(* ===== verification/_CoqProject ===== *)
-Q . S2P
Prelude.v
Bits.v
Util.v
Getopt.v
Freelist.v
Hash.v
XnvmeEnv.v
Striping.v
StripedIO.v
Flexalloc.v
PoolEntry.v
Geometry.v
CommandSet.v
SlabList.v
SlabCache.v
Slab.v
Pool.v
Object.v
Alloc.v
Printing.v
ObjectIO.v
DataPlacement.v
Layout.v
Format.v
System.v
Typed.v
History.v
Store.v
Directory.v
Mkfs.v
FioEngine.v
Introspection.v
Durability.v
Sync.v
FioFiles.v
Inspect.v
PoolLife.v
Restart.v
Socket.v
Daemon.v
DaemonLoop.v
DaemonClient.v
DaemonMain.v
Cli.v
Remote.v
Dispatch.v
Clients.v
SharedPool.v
* * *
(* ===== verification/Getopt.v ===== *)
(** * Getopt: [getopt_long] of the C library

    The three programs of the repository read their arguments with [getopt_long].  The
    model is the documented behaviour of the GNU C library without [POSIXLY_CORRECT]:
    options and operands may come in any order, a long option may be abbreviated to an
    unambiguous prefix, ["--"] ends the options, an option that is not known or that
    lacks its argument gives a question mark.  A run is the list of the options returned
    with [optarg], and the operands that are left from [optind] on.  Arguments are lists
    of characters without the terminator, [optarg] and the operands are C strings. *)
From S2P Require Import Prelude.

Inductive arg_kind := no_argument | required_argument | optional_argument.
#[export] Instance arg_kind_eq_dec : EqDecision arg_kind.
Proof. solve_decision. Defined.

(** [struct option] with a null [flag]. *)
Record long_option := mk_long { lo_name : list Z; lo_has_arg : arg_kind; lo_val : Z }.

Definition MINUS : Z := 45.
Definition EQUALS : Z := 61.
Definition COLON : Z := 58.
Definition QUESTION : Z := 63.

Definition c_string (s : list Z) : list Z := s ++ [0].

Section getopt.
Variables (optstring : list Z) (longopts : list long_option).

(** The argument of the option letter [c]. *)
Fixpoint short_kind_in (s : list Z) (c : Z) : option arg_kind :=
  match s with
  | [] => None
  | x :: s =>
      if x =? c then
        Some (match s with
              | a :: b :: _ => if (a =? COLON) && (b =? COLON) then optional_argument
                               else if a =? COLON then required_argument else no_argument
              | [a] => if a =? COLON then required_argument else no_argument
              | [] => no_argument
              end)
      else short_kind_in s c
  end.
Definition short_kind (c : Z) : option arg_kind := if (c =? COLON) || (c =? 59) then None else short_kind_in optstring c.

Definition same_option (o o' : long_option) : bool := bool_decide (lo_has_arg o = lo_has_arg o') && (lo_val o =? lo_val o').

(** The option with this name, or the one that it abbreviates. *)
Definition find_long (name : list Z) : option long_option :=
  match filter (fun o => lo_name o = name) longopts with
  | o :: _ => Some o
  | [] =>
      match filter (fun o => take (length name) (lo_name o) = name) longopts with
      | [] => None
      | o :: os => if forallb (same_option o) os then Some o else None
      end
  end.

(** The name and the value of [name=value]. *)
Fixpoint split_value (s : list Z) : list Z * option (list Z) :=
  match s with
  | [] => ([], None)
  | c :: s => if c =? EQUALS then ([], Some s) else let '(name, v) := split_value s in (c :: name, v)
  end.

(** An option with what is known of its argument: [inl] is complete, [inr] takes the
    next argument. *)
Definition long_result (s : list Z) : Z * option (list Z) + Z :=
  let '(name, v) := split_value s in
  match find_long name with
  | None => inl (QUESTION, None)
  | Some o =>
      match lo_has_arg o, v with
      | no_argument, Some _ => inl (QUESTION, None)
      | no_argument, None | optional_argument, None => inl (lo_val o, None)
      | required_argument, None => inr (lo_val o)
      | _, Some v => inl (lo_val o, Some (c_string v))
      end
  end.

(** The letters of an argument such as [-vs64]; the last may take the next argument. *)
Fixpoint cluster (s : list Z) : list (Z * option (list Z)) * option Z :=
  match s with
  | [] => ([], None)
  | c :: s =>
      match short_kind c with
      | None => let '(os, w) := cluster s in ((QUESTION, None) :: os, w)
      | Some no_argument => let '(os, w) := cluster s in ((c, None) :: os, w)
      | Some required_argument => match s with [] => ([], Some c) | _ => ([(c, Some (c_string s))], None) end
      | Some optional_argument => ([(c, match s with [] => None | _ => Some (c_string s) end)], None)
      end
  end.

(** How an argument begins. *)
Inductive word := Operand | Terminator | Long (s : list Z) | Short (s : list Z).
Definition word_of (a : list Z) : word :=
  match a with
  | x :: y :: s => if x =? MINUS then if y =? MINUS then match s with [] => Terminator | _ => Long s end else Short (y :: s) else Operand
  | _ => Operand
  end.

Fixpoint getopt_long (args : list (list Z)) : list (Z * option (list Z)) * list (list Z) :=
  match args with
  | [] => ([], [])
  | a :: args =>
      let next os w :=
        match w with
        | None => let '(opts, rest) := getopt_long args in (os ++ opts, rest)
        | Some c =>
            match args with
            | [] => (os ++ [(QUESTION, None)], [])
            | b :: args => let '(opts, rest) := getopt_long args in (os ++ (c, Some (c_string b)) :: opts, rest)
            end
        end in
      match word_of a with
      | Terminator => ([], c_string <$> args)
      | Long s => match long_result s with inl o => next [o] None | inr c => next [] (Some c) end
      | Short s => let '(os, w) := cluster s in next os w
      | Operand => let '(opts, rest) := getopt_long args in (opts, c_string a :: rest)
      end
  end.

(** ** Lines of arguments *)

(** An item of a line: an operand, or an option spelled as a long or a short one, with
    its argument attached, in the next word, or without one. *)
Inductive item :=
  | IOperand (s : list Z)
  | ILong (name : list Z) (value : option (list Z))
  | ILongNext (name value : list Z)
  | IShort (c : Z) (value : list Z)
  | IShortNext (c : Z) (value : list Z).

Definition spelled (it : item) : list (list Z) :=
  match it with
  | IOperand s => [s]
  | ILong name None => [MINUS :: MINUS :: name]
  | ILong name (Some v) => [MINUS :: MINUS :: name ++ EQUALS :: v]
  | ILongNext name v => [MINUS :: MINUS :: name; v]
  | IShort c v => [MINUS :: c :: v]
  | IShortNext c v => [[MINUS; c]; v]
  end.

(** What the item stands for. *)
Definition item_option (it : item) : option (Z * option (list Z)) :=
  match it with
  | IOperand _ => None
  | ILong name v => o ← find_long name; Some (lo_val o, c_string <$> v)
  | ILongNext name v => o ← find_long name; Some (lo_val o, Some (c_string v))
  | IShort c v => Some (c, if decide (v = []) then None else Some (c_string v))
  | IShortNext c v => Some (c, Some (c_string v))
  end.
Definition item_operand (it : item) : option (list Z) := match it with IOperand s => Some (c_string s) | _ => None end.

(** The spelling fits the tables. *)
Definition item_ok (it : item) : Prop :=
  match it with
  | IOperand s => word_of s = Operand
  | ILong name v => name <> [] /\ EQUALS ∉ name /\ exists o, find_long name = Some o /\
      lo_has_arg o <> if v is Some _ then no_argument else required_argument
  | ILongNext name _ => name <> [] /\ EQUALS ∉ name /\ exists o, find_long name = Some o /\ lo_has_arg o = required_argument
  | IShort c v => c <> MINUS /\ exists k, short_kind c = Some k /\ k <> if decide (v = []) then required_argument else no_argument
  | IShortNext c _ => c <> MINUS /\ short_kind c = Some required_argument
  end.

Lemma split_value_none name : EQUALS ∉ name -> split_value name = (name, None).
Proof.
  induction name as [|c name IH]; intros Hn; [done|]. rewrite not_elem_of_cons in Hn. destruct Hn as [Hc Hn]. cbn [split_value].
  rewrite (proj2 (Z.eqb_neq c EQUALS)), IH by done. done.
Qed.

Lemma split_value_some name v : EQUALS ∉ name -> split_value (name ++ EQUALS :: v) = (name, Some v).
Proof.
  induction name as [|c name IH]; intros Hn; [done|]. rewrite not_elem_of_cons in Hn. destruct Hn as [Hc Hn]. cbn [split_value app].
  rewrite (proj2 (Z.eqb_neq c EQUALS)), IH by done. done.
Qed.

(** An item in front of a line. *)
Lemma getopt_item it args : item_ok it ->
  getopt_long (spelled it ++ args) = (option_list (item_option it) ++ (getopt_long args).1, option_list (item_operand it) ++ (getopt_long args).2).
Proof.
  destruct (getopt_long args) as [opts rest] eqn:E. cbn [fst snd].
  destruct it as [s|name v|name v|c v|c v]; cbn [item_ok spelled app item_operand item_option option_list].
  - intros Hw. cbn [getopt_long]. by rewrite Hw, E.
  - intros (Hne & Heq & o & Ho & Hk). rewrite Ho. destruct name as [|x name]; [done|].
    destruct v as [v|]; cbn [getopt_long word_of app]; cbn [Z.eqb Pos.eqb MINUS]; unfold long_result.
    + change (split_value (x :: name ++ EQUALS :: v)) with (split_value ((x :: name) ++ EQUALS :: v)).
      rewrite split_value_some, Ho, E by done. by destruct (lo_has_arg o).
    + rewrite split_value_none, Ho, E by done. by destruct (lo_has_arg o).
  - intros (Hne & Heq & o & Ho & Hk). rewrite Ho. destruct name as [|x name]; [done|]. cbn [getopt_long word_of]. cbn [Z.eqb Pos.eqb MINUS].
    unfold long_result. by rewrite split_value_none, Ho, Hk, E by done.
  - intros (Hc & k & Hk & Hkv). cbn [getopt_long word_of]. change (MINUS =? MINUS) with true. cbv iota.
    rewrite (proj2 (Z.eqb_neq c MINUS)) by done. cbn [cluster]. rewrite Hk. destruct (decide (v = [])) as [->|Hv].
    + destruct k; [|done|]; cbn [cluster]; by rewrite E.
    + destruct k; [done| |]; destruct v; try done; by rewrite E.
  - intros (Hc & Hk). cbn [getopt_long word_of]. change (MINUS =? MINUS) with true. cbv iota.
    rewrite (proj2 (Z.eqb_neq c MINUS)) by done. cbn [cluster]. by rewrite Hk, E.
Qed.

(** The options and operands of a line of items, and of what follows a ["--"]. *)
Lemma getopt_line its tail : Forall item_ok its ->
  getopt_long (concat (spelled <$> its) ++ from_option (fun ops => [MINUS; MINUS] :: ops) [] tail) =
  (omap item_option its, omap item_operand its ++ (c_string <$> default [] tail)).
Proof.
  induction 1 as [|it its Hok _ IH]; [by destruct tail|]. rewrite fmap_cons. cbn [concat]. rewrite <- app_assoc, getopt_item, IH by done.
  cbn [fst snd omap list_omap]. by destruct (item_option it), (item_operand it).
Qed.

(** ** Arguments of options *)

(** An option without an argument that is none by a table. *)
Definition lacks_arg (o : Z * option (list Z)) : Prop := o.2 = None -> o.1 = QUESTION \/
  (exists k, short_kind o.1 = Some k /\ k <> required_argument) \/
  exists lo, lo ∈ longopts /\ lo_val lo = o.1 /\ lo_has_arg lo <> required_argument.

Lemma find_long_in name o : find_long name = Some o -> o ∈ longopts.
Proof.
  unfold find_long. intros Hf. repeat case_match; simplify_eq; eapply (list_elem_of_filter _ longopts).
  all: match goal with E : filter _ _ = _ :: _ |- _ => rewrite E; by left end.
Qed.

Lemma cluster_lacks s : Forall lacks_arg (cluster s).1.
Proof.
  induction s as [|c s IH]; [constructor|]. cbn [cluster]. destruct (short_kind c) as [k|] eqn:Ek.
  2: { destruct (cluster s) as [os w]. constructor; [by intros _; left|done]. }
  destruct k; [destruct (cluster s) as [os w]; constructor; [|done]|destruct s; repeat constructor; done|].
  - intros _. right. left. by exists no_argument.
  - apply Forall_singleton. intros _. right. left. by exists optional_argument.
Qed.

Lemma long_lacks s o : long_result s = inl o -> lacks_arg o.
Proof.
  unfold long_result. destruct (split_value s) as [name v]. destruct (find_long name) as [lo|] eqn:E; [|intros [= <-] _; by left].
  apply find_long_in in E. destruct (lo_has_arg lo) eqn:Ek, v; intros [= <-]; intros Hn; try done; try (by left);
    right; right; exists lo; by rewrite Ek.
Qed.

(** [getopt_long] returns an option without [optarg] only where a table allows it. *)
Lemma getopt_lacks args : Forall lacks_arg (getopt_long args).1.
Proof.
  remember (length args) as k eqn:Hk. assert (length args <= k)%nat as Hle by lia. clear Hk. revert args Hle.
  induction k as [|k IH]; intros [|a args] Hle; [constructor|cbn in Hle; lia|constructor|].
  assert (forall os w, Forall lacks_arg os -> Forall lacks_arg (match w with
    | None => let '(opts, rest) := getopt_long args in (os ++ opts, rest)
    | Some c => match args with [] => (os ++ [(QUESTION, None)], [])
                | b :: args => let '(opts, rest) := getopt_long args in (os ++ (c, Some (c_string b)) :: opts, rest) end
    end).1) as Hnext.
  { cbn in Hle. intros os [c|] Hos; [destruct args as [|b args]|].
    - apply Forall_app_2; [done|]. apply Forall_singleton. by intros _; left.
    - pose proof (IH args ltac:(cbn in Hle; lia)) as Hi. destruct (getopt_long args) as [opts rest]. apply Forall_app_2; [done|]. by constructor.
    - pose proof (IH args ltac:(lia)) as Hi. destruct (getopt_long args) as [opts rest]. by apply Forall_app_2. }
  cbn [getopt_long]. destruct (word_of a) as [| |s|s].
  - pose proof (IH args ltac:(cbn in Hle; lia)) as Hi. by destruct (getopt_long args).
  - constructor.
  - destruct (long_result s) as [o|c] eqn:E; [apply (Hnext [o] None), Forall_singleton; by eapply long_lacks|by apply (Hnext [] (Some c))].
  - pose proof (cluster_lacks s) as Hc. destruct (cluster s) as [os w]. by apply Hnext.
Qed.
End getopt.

- Task details: A single number is the answer here: the count of lines in the material above holding the string "eapply".

- Task result: 2